Thursday, January 29, 2015

Uygar Sümbül: Feb 4th

Towards automated segmentation of neurons from Brainbow images

A necessary step to learn how neural circuits account for
observed behaviors in health and disease is to map the connectivity of
individual neurons. Stochastic expression of fluorescent proteins with
different colors where individual cells express one of many
distinguishable hues – the Brainbow method – has generated striking
images of nervous tissues. However, its use has been limited. One
basic shortcoming has been the various noise sources in fluorescence
expression within individual neurons. Here, we propose a method to
automate the segmentation of neurons in Brainbow image stacks using
spectral clustering.



Monday, January 26, 2015

Brian DePasqual: Jan 28

Embedding low-dimensional continuous dynamical systems in recurrently connected spiking neural networks

Despite recent advances in training recurrently connected firing-rate networks, the application of supervised learning algorithms to biologically plausible recurrently connected spiking neural networks remains a challenge.

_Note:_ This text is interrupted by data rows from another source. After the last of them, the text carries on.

Definition task_eqb (a b : task) : bool :=
  match a, b with
  | DataCollection, DataCollection | Realtime, Realtime
  | Analysis, Analysis | FullProcessing, FullProcessing => true
  | _, _ => false
  end.

Record Job : Type := mkJob {
  job_task : task;
  job_period : Z;
  job_next_run : Z
}.

(** [CryptoScheduler.setup_schedule], lines 26-46, at time [now];
    [first_daily] is the next 02:00 after [now]. *)
Definition setup_schedule (now first_daily : Z) : list Job :=
  [ {| job_task := DataCollection; job_period := 300; job_next_run := now + 300 |};
    {| job_task := Realtime; job_period := 30; job_next_run := now + 30 |};
    {| job_task := Analysis; job_period := 3600; job_next_run := now + 3600 |};
    {| job_task := FullProcessing; job_period := 86400; job_next_run := first_daily |} ].

Definition run_task (fuel : nat) (w : World) (t : task) : running (outcome unit) :=
  match t with
  | DataCollection => let (r, tr) := run_data_collection_task w in Finished r tr
  | Realtime => run_realtime_task fuel w
  | Analysis => let (r, tr) := run_analysis_task w in Finished r tr
  | FullProcessing => let (r, tr) := run_full_processing w in Finished r tr
  end.

Definition is_due (now : Z) (j : Job) : bool := (job_next_run j <=? now)%Z.

Definition reschedule (now : Z) (t : task) (jobs : list Job) : list Job :=
  map (fun j =>
         if task_eqb (job_task j) t
         then {| job_task := job_task j; job_period := job_period j;
                 job_next_run := now + job_period j |}
         else j) jobs.

(** The jobs [due] are run in turn; a job is rescheduled after its handler
    has returned. The result is the registry and what, if anything, was
    raised. *)
Fixpoint run_jobs (fuel : nat) (w : World) (now : Z) (due : list Job) (jobs : list Job)
    : running (list Job * outcome unit) :=
  match due with
  | [] => Finished (jobs, Returns tt) []
  | j :: rest =>
      match run_task fuel w (job_task j) with
      | StillRunning t => StillRunning t
      | Finished (Raises e) t => Finished (jobs, Raises e) t
      | Finished (Returns _) t =>
          after t (run_jobs fuel w now rest (reschedule now (job_task j) jobs))
      end
  end.

(** [schedule.run_pending()]. *)
Definition run_pending (fuel : nat) (w : World) (now : Z) (jobs : list Job)
    : running (list Job * outcome unit) :=
  run_jobs fuel w now
    (sort_by job_next_run (filter (is_due now) jobs)) jobs.

(** The surroundings of the dispatch loop, by tick: what the handlers meet,
    whether [stop()] has been called before the loop test, and whether a
    [KeyboardInterrupt] arrives during the sleep of the tick. *)
Record SchedulerWorld : Type := mkSchedulerWorld {
  world_at : nat -> World;
  stopped_at : nat -> bool;
  interrupt_at : nat -> bool
}.

(** The loop of [CryptoScheduler.run], lines 114-124. *)
Fixpoint dispatch_loop (fuel : nat) (env : SchedulerWorld) (tick : nat) (now : Z)
    (jobs : list Job) : running unit :=
  match fuel with
  | O => StillRunning []
  | S fuel' =>
      if stopped_at env tick then Finished tt []
      else
        match run_pending fuel' (world_at env tick) now jobs with
        | StillRunning t => StillRunning t
        | Finished (jobs', Returns _) t =>
            if interrupt_at env tick then
              Finished tt (t ++ [Sleep 10; Log INFO "interrupted, scheduler stops"])
            else
              after (t ++ [Sleep 10])
                (dispatch_loop fuel' env (S tick) (now + 10) jobs')
        | Finished (jobs', Raises e) t =>
            after (t ++ [Log ERROR "scheduler error"; Sleep 60])
              (dispatch_loop fuel' env (S tick) (now + 60) jobs')
        end
  end.

(** [CryptoScheduler.run], lines 100-126, started at time [now]. *)
Definition run (fuel : nat) (env : SchedulerWorld) (now first_daily : Z)
    : running (outcome unit) :=
  let jobs := setup_schedule now first_daily in
  let (r, t) := run_data_collection_task (world_at env 0) in
  match r with
  | Raises e => Finished (Raises e) t
  | Returns _ =>
      match dispatch_loop fuel env 0 now jobs with
      | Finished _ t' => Finished (Returns tt) (t ++ t' ++ [Log INFO "scheduler stopped"])
      | StillRunning t' => StillRunning (t ++ t')
      end
  end.

(** ** Vocabulary of the statements *)

(** No row of [hour_data] for [symbol] lies at or before [now - 24h]. *)
Definition no_reference (symbol : string) (c : Connection) : Prop :=
  forall r, In r (conn_hour_data c) -> hr_symbol r = symbol ->
            (hr_date r <= conn_now c - seconds_24h)%Z -> False.

(** [r] is a most recent row of [hour_data] for [symbol] at or before
    [now - 24h]. *)
Definition is_reference (symbol : string) (c : Connection) (r : HourRow) : Prop :=
  In r (conn_hour_data c) /\ hr_symbol r = symbol /\
  (hr_date r <= conn_now c - seconds_24h)%Z /\
  forall r', In r' (conn_hour_data c) -> hr_symbol r' = symbol ->
             (hr_date r' <= conn_now c - seconds_24h)%Z ->
             (hr_date r' <= hr_date r)%Z.

(** The fallback of the read path: the API-reported change, 0 when it is
    null. *)
Definition fallback_value (api_change_24h : option Q) : Q :=
  match api_change_24h with
  | Some a => a
  | None => 0
  end.

(** A small store used to run the read path: BTC closed at 50000 more than
    24 hours ago, ETH has a single, too recent, row. *)
Definition demo_connection : Connection :=
  {| conn_hour_data :=
       [ {| hr_symbol := "BTC"; hr_date := 1000%Z; hr_close_price := Some 40000 |};
         {| hr_symbol := "BTC"; hr_date := 5000%Z; hr_close_price := Some 50000 |};
         {| hr_symbol := "ETH"; hr_date := 99000%Z; hr_close_price := Some 3000 |} ];
     conn_now := 100000%Z;
     conn_cursor_error := None;
     conn_close := Returns tt |}.

Definition demo_rows : list PriceRow :=
  [ {| row_name := "Bitcoin"; row_symbol := "BTC"; row_price := Some 55000;
       row_api_change_24h := Some 1; row_timestamp := TsDatetime 99990%Z |};
    {| row_name := "Ethereum"; row_symbol := "ETH"; row_price := Some 3100;
       row_api_change_24h := None; row_timestamp := TsOther "2025-01-01" |} ].

Definition demo_db : Database :=
  {| db_get_connection := Returns (Some demo_connection);
     db_get_latest_prices := fun _ => Returns (Some demo_rows);
     db_connect := Returns true;
     db_disconnect := Returns tt;
     db_get_chart_data := fun _ _ => Returns None;
     db_insert_current_price := fun _ => Returns true;
     db_insert_historical_data := fun _ _ => Returns true;
     db_get_latest_rows := Returns None |}.

(** What the database path of [get_latest_prices] yields, read off the
    answers of the store alone: the views of the rows when a connection is
    obtained, the rows are read and every row converts; nothing otherwise. *)
Definition store_prices (d : Database) : list PriceView :=
  match db_get_connection d with
  | Returns (Some conn) =>
      match db_get_latest_prices d conn with
      | Returns (Some rows) =>
          match value (for_collect rows (price_view_of_row conn)) with
          | Returns l => l
          | Raises _ => []
          end
      | _ => []
      end
  | _ => []
  end.

(** The cache answers the read of latest prices with a payload. *)
Definition latest_prices_hit (self : CryptoWebApp) (payload : list PriceView) : Prop :=
  exists rm, redis_manager self = Some rm /\
             cm_get_latest_prices rm = Returns (Some payload) /\ payload <> [].


(** The cache cannot be reached when latest prices are read: there is no
    manager, or its read raises. *)
Definition cache_unreachable (self : CryptoWebApp) : Prop :=
  redis_manager self = None \/
  exists rm e, redis_manager self = Some rm /\ cm_get_latest_prices rm = Raises e.

(** The store cannot be reached: the pool raises or hands out no
    connection. *)
Definition store_unavailable (d : Database) : Prop :=
  (exists e, db_get_connection d = Raises e) \/ db_get_connection d = Returns None.


Definition demo_app : CryptoWebApp := {| db := demo_db; redis_manager := None |}.

Definition demo_views : list PriceView :=
  Eval vm_compute in store_prices demo_db.

(** What the database path of [get_chart_data] yields for a symbol, read
    off the answers of the store alone. *)
Definition store_chart (d : Database) (symbol timeframe : string) : list ChartPoint :=
  match db_connect d with
  | Returns true =>
      match db_get_chart_data d symbol timeframe, db_disconnect d with
      | Returns (Some rows), Returns _ => map (chart_point_of_row symbol) rows
      | _, _ => []
      end
  | _ => []
  end.

Definition chart_hit (self : CryptoWebApp) (symbol timeframe : string)
    (payload : list ChartPoint) : Prop :=
  exists rm, redis_manager self = Some rm /\
             cm_get_chart_data rm symbol timeframe = Returns (Some payload) /\
             payload <> [].




(** The cache writes of a trace are exactly [writes]. *)
Definition cache_writes (t : list event) : list event := filter is_cache_write t.


(** A cache manager that holds nothing and accepts every write. *)
Definition empty_cache : CacheManager :=
  {| cm_get_latest_prices := Returns None;
     cm_cache_latest_prices := fun _ => Returns tt;
     cm_get_chart_data := fun _ _ => Returns None;
     cm_cache_chart_data := fun _ _ _ => Returns tt;
     cm_clear_price_cache := Returns (PyInt 0);
     cm_clear_chart_cache := Returns (PyInt 0);
     cm_clear_all_cache := Returns (PyInt 0);
     cm_get_realtime_prices := Returns None;
     cm_cache_realtime_prices := fun _ => Returns true;
     cm_cache_realtime_price := fun _ _ => Returns true |}.



(** The demo store behind a cache that holds nothing. *)
Definition warming_app : CryptoWebApp :=
  {| db := demo_db; redis_manager := Some empty_cache |}.

(** The trace [t] ends with the event [e]. *)
Definition ends_with (e : event) (t : list event) : Prop := exists t', t = t' ++ [e].

(** A store that accepts the connection and fails on the chart query. *)
Definition failing_query_db : Database :=
  {| db_get_connection := Returns (Some demo_connection);
     db_get_latest_prices := fun _ => Returns (Some demo_rows);
     db_connect := Returns true;
     db_disconnect := Returns tt;
     db_get_chart_data := fun _ _ => Raises "OperationalError: lost connection during query";
     db_insert_current_price := fun _ => Returns true;
     db_insert_historical_data := fun _ _ => Returns true;
     db_get_latest_rows := Returns None |}.

Definition leaking_app : CryptoWebApp :=
  {| db := failing_query_db; redis_manager := None |}.

(** A cache manager whose clearing methods all work and report three keys. *)
Definition counting_cache : CacheManager :=
  {| cm_get_latest_prices := Returns None;
     cm_cache_latest_prices := fun _ => Returns tt;
     cm_get_chart_data := fun _ _ => Returns None;
     cm_cache_chart_data := fun _ _ _ => Returns tt;
     cm_clear_price_cache := Returns (PyInt 3);
     cm_clear_chart_cache := Returns (PyInt 3);
     cm_clear_all_cache := Returns (PyInt 3);
     cm_get_realtime_prices := Returns None;
     cm_cache_realtime_prices := fun _ => Returns true;
     cm_cache_realtime_price := fun _ _ => Returns true |}.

Such models, when trained to directly replicate neural data, hold great promise as powerful tools for understanding dynamic computation in biologically realistic neural circuits. In this talk I will discuss our progress in the training of recurrently connected spiking networks, the application of our training framework to neural population data and a novel interpretation of continuous neural signals that arises within the context of these models.
     Extending the iterative supervised learning algorithm of Sussillo & Abbott [2009], we have made several critical observations about the conditions necessary for successfully training recurrent spiking networks. Due to their impoverished short-term memory, multiple signals that form a “dynamically complete” basis must be trained simultaneously for successful training. I will illustrate this by showing a variety of examples of spiking neural networks replicating the dynamics of both autonomous and non-autonomous linear and non-linear continuous dynamical systems. Additionally, I will discuss recent efforts to incorporate a variety of network optimization constraints such that the learned connectivity matrices obey common constraints of biological networks, including sparsity and Dale’s Law. Finally, I will discuss our efforts to fit spiking models to population data from the isolated nervous system of the leech.
     Once trained, our models can be viewed as a low-dimensional, continuous dynamical system - traditionally modeled with firing-rate networks - embedded in a high-dimensional, spiking dynamical system. In light of this view, I will present a novel interpretation of firing-rate models and smoothly varying signals in general. Traditionally a continuous neural signal modeled as a “firing-rate unit” was a simplified representation of a pool of identical but noisy spiking neurons. In our formulation, each continuous neural signal represents an overlapping population of spiking neurons and is thus more akin to the multiple, continuous population trajectories one would uncover from experimental data via dimensionality reduction. By allowing these continuous signals to be constructed from overlapping pools of spiking neurons, our framework requires far fewer spiking neurons to arrive at the equivalent, traditional rate description.

Monday, January 19, 2015

Daniel Soudry: Jan 21st

Daniel Soudry will talk about the following paper:

Title: Fixed-form variational posterior approximation through stochastic linear regression

Authors:Tim Salimans and David A. Knowles

Abstract: We propose a general algorithm for approximating nonstandard Bayesian posterior distributions. The algorithm minimizes the Kullback-Leibler divergence of an approximating distribution to the intractable posterior distribution. Our method can be used to approximate any posterior distribution, provided that it is given in closed form up to the proportionality constant. The approximation can be any distribution in the exponential family or any mixture of such distributions, which means that it can be made arbitrarily precise. Several examples illustrate the speed and accuracy of our approximation method in practice.